## PROMPT
In the listing below, find the line that contains "assert (Forall standard_extension" and the line that contains "- case_decide as". Quote both and every line between them, exactly, and nothing more.
********
(* ===== verification/CryptoSim.v ===== *)
(** * Simulated cryptography

    Concrete instances of the classes of [Crypto.v] and [SevVerify.v], on the simulated
    host: toy signatures and encodings that satisfy the documented laws. They show that
    the laws hold together and let the theorems be evaluated. *)

From S2P Require Import Prelude Strs Host HostSim Json Types Instances Crypto Http X509.
From S2P Require Import SevCerts Tee SevVerify Agent Client.
#[local] Open Scope Z_scope.

(** ** Reports *)

Definition sim_sev_report (raw : bytes) : SevAttestationReport :=
  mk_sev_report (le_value (slice 4 8 raw)) (le_value (slice 0x30 0x34 raw))
    (slice 0x50 0x90 raw) (slice 0x90 0xC0 raw) (slice 0x1A0 0x1E0 raw)
    (mk_tcb (u8 (nth 0x180 raw x00)) (u8 (nth 0x181 raw x00)) (u8 (nth 0x186 raw x00))
       (u8 (nth 0x187 raw x00))).

#[export] Instance sim_sev : SevCrate.
Proof.
  refine {| sev_from_bytes raw :=
              if (length raw =? 1184)%nat then inr (sim_sev_report raw) else inl "size"%string |}.
  all: intros raw r; case_match; by intros [= <-].
Defined.

(** ** A hash of 48 bytes *)

Definition sim_sha384 (b : bytes) : bytes := take 48 (reverse b ++ replicate 48 x00).

#[export] Instance sim_sha2 : Sha2.
Proof.
  refine {| sha384 := sim_sha384 |}. intros b. unfold sim_sha384.
  rewrite length_take, length_app, length_replicate. lia.
Defined.

(** ** Certificates: a tag, the kind of name, the subject's key, the signer's key *)

Record sim_x509 := mk_sim_x509 { sx_kind : byte; sx_key : byte; sx_signer : byte }.

Definition sim_x509_from_der (d : bytes) : string + sim_x509 :=
  match d with
  | [x30; x03; k; s; i] => inr (mk_sim_x509 k s i)
  | _ => inl "not a certificate"%string
  end.

(** Kind 0 is a root of AMD's. *)
Definition sim_entries (n : Nid) (kind : byte) : list string :=
  match n with
  | COMMONNAME => [if decide (kind = x00) then "ARK-Milan" else "SEV-Milan"]%string
  | ORGANIZATIONNAME => ["Advanced Micro Devices"%string]
  end.

(** A signature on a digest is the key and the digest's first bytes, as numbers. *)
Definition sim_digest_value (d : bytes) : Z := be_value (take 4 d).
Definition sim_ecdsa (sig : Z * Z) (digest : bytes) (key : byte) : string + bool :=
  inr ((fst sig =? u8 key) && (snd sig =? sim_digest_value digest)).

#[export] Instance sim_openssl : OpenSsl := {
  X509 := sim_x509; PKey := byte; EcKey := byte; X509Name := byte; Asn1String := string;
  BigNum := Z; EcdsaSig := Z * Z;
  x509_from_der := sim_x509_from_der;
  x509_to_der c := inr [x30; x03; sx_kind c; sx_key c; sx_signer c];
  x509_stack_from_pem _ := inl "no PEM"%string;
  x509_public_key c := inr (sx_key c);
  x509_verify c k := inr (bool_decide (sx_signer c = k));
  x509_subject_name := sx_kind;
  x509_issuer_name := sx_kind;
  entries_by_nid := sim_entries;
  asn1_as_utf8 := inr;
  name_to_der k := inr [k];
  pkey_ec_key := inr;
  bn_from_slice b := inr (be_value b);
  bn_value n := n;
  bn_from_slice_value b n := ltac:(by intros [= <-]);
  ecdsa_from_components r s := inr (r, s);
  ecdsa_verify := sim_ecdsa;
  ssl_sha384 b := inr (sim_sha384 b);
}.

#[export] Instance sim_same_sha : SameSha.
Proof. by intros b d [= <-]. Qed.

(** ** Octet strings, identifiers, TLS certificates *)

Definition sim_octets_from_der (d : bytes) : string + bytes :=
  match d with x04 :: b => inr b | _ => inl "not an octet string"%string end.

#[export] Instance sim_der : DerOctets.
Proof.
  refine {| OctetString := bytes; octets_new b := inr b; octets_to_der b := inr (x04 :: b);
            octets_from_der := sim_octets_from_der; octets_bytes b := b |}.
  - eauto.
  - by intros b o [= <-].
  - by intros b o [= <-].
Defined.

Definition sim_oid (l : list Z) : string + list Z :=
  match l with
  | a :: b :: _ => if (0 <=? a) && (a <=? 2) && (0 <=? b) && (b <? 40) then inr l
                   else inl "bad arcs"%string
  | _ => inl "too few arcs"%string
  end.

(** A certificate is its one-byte public key and the content of the attestation extension,
    if there is one; the alternative name the generator adds is implied. *)
Record sim_cert := mk_sim_cert { sc_key : byte; sc_value : bytes }.
Definition sim_extensions (c : sim_cert) : list (list Z * bytes) :=
  match sc_value c with [] => [] | v => [(ATTESTATION_OID, v)] end.

#[export] Instance sim_x509_parser : X509Parser.
Proof.
  refine {| Oid := list Z; oid_from := sim_oid; ParsedCert := sim_cert;
            parse_x509_certificate d := match d with
                                        | k :: v => inr (mk_sim_cert k v)
                                        | [] => inl "empty"%string
                                        end;
            cert_extensions c := ([2; 5; 29; 17], []) :: sim_extensions c;
            cert_public_key c := [sc_key c] |}.
  - intros a b l Ha Hb. unfold sim_oid. exists (a :: b :: l).
    rewrite !(proj2 (Z.leb_le _ _)) by lia. by rewrite (proj2 (Z.ltb_lt _ _)) by lia.
  - unfold sim_oid. intros l l' o. repeat case_match; naive_solver.
Defined.

Definition sim_self_signed (es : list (list Z * bytes)) (k : byte) : string + bytes :=
  match es with
  | [] => inr [k]
  | [(arcs, x :: v)] => if decide (arcs = ATTESTATION_OID) then inr (k :: x :: v)
                        else inl "unsupported"%string
  | _ => inl "unsupported"%string
  end.

#[export] Instance sim_rcgen : Rcgen sim.
Proof.
  refine {| KeyPair := byte; CertificateParams := unit;
            generate_p384 := λ w, (inr x07, w);
            public_key_raw k := [k]; serialize_der k := [k];
            params_new _ := inr tt; self_signed _ := sim_self_signed |}.
  intros [] es k der. unfold sim_self_signed.
  assert (Forall standard_extension [([2; 5; 29; 17], [])]) as Hstd
    by (constructor; [by exists [17]|constructor]).
  destruct es as [|[arcs [|x v]] [|]]; try done.
  - intros [= <-]. by exists (mk_sim_cert k []), [([2; 5; 29; 17], [])], [], [].
  - case_decide as Ha; [|done]. intros [= <-]. subst arcs.
    exists (mk_sim_cert k (x :: v)), [([2; 5; 29; 17], [])], [(ATTESTATION_OID, x :: v)], [].
    split_and!; try done. by constructor.
Defined.

Definition sim_params : @CertificateParams _ sim sim_rcgen := tt.
Definition sim_key : @KeyPair _ sim sim_rcgen := x07.

(** ** The web, the environment and the security processor *)

#[export] Instance sim_web : Web sim := {
  web_get url w :=
    let w' := mk_sim (sim_files w) (sim_fail w) (tail (sim_outputs w)) (sim_rand w) (sim_clock w)
                (sim_log w ++ [("GET"%string, [url])]) in
    match head (sim_outputs w) with
    | Some o => (inr (mk_response (if out_success o then 200 else 404)
                        (inr (to_bytes (out_stdout o)))), w')
    | None => (inl "connection refused"%string, w')
    end;
  status_display := print_dec;
  env_var k w := if String.eqb k "HOME" then Some "/root"%string else None;
}.

(** A report of chip 1 over the given data and measurement, signed by the key [k]. *)
Definition sim_body (report_data measurement : bytes) : bytes :=
  replicate 0x50 x00 ++ report_data ++ measurement ++ replicate 0xE0 x00 ++
  (x01 :: replicate 0x3F x00) ++ replicate 0xC0 x00.
Definition sim_sign (k : byte) (body : bytes) : bytes :=
  body ++ (k :: replicate 71 x00) ++
  (reverse (take 4 (sim_sha384 body)) ++ replicate 68 x00) ++ replicate 368 x00.
Definition sim_raw_report (k : byte) (report_data measurement : bytes) : bytes :=
  sim_sign k (sim_body report_data measurement).

(** The chip's key, the intermediate's and the root's, and AMD's answers. *)
Definition sim_vcek : bytes := [x30; x03; x01; x11; x22].
Definition sim_ask : bytes := [x30; x03; x01; x22; x33].
Definition sim_ark : bytes := [x30; x03; x00; x33; x33].
Definition sim_kds : list Output :=
  [mk_output true (of_bytes sim_vcek) ""; mk_output true (of_bytes (sim_ask ++ sim_ark)) ""].
Definition sim_online : sim := mk_sim ∅ [] sim_kds [] 0 [].

Definition sim_measurement : bytes := replicate 48 xab.

Lemma sim_report_data k rd m : length rd = 64%nat → slice 0x50 0x90 (sim_raw_report k rd m) = rd.
Proof.
  intros Hl. unfold slice, sim_raw_report, sim_sign, sim_body.
  rewrite <-!app_assoc, drop_app_length' by (by rewrite length_replicate).
  by rewrite take_app_length'.
Qed.

#[export] Instance sim_guest : SevGuest sim.
Proof.
  refine {| firmware_open w := (inr tt, w);
            firmware_get_report rd w := (inr (sim_raw_report x11 rd sim_measurement), w) |}.
  intros rd w raw w' Hl [= <- <-]. by apply sim_report_data.
Defined.

(** ** Connections *)

(** The server's certificate is a file of the simulated machine; without one the connection
    is plain HTTP. Its answer is the next output in the queue. *)
Definition sim_answer (req : ClientRequest) (w : sim) : (string + ClientResponse) * sim :=
  let w' := mk_sim (sim_files w) (sim_fail w) (tail (sim_outputs w)) (sim_rand w) (sim_clock w)
              (sim_log w ++ [("REQUEST"%string, [cr_url req])]) in
  match head (sim_outputs w) with
  | Some o => (inr (mk_client_response (if out_success o then 200 else 404) (inr (out_stdout o))), w')
  | None => (inl "connection reset"%string, w')
  end.

Definition sim_send {V} (verify : bytes → V → result string unit * V) (req : ClientRequest)
    (v : V) (w : sim) : (string + ClientResponse) * V * sim :=
  match sim_files w !! "server_cert"%string with
  | None => let '(r, w') := sim_answer req w in (r, v, w')
  | Some cert =>
      match verify (to_bytes cert) v with
      | (Ok _, v') => let '(r, w') := sim_answer req w in (r, v', w')
      | (Err e, v') => (inl e, v', w)
      | (Panic _, _) => (inl "panic"%string, v, w)
      end
  end.

Lemma sim_send_handshakes {V} (verify : bytes → V → result string unit * V) req v w r v' w' :
  sim_send verify req v w = (r, v', w') → ∃ cs, handshakes verify v cs v'.
Proof.
  unfold sim_send. destruct (sim_files w !! _) as [cert|].
  - destruct (verify (to_bytes cert) v) as [[[]|e|p] v1] eqn:Hv.
    + destruct (sim_answer req w). intros [= <- <- <-].
      exists [(to_bytes cert, true)]. by eapply hs_accept; [|apply hs_nil].
    + intros [= <- <- <-]. exists [(to_bytes cert, false)].
      by eapply hs_refuse; [|apply hs_nil].
    + intros [= <- <- <-]. exists []. apply hs_nil.
  - destruct (sim_answer req w). intros [= <- <- <-]. exists []. apply hs_nil.
Qed.

#[export] Instance sim_reqwest : Reqwest sim.
Proof.
  refine {| client_build := inr tt; client_send := @sim_send;
            client_send_handshakes := @sim_send_handshakes;
            url_parse := inr; url_join b r := inr (b ++ "/" ++ r)%str;
            random_bytes n w := (replicate n x2a, w) |}.
  intros n w. apply length_replicate.
Defined.

(** The honest report is accepted, one signed by another key is not. *)
Example sim_report_accepted :
  let report m := mk_report SevSnp (sim_raw_report x11 (replicate 64 x42) m) [] [] in
  (∃ v, (verify_sev_snp_report (report sim_measurement) "Milan" sim_online).1 = Ok v ∧
        vr_measurement v = sim_measurement) ∧
  is_err (verify_sev_snp_report
    (mk_report SevSnp (sim_raw_report x12 (replicate 64 x42) sim_measurement) [] [])
    "Milan" sim_online).1 = true.
Proof. split; [eexists; split; vm_compute; reflexivity|vm_compute; reflexivity]. Qed.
********
## ANSWER SPACE
  assert (Forall standard_extension [([2; 5; 29; 17], [])]) as Hstd
    by (constructor; [by exists [17]|constructor]).
  destruct es as [|[arcs [|x v]] [|]]; try done.
  - intros [= <-]. by exists (mk_sim_cert k []), [([2; 5; 29; 17], [])], [], [].
  - case_decide as Ha; [|done]. intros [= <-]. subst arcs.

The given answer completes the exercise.